EXERCISE BRIEF: Find out how many lines of the listing below include "induction" and report only that number.

(DATA)

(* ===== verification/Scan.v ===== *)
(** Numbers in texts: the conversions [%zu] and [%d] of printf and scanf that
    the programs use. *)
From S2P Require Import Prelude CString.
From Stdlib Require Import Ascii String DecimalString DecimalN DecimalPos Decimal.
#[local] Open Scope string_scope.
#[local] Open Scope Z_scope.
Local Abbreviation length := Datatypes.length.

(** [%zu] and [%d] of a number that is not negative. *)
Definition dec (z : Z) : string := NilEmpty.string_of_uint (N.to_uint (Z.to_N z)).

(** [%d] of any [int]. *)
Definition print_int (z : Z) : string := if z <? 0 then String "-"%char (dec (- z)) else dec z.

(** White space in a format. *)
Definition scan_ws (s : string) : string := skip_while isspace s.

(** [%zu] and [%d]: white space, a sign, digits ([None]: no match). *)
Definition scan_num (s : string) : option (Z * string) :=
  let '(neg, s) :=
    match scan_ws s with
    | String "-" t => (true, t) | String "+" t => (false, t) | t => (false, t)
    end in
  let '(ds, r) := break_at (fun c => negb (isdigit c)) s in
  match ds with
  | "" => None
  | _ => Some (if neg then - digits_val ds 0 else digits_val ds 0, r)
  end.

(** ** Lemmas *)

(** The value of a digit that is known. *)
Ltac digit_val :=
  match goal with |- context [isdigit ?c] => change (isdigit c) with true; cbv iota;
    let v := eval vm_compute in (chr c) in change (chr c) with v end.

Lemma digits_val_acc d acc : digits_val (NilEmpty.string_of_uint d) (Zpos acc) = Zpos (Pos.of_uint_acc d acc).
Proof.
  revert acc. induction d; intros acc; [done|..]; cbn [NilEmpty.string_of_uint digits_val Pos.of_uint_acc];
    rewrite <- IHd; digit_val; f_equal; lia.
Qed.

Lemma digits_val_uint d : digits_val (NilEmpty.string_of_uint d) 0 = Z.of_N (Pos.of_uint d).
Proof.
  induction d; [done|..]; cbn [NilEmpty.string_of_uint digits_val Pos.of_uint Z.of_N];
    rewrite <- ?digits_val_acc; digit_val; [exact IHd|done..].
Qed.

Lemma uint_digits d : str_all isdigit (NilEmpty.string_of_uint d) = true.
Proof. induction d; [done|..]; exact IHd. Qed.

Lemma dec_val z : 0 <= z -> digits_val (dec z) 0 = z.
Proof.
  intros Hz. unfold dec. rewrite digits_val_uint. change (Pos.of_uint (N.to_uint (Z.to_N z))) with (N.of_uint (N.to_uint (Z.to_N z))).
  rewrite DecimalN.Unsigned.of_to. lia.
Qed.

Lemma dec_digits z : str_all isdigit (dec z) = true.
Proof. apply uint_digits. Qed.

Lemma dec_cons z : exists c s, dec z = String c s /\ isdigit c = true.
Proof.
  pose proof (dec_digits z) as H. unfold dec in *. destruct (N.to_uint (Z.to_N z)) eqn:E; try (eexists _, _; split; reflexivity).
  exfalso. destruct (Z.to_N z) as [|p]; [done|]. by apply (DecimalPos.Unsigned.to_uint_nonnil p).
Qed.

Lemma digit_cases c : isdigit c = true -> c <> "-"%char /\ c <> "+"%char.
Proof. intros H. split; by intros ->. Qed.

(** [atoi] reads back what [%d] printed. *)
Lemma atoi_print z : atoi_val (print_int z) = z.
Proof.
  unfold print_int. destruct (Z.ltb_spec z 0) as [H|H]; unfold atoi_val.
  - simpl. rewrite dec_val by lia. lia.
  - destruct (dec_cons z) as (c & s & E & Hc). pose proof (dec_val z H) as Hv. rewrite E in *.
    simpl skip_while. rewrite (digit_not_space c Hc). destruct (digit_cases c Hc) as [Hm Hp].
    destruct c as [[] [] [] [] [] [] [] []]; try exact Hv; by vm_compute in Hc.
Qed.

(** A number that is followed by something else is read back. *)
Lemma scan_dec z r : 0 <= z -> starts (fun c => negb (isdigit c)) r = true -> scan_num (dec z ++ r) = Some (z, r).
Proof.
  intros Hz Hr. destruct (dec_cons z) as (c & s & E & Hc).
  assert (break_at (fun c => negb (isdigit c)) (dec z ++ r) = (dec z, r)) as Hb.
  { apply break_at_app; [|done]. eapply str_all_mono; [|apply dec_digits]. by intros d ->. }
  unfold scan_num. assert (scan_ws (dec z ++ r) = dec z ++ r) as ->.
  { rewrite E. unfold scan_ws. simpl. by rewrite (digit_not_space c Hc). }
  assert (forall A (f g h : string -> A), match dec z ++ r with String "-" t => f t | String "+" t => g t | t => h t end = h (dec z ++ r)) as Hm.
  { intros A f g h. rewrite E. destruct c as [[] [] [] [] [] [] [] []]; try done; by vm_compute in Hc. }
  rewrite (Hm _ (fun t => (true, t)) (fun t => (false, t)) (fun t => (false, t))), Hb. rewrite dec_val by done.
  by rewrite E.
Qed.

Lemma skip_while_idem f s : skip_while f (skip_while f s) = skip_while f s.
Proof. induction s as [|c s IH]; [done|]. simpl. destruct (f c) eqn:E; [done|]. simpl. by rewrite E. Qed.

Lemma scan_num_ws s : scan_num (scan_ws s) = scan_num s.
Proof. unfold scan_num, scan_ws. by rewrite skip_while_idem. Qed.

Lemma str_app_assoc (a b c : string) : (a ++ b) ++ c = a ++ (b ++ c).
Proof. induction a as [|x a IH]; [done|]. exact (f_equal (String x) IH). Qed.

(End DATA)

SOLUTION FOR THIS PROBLEM: 5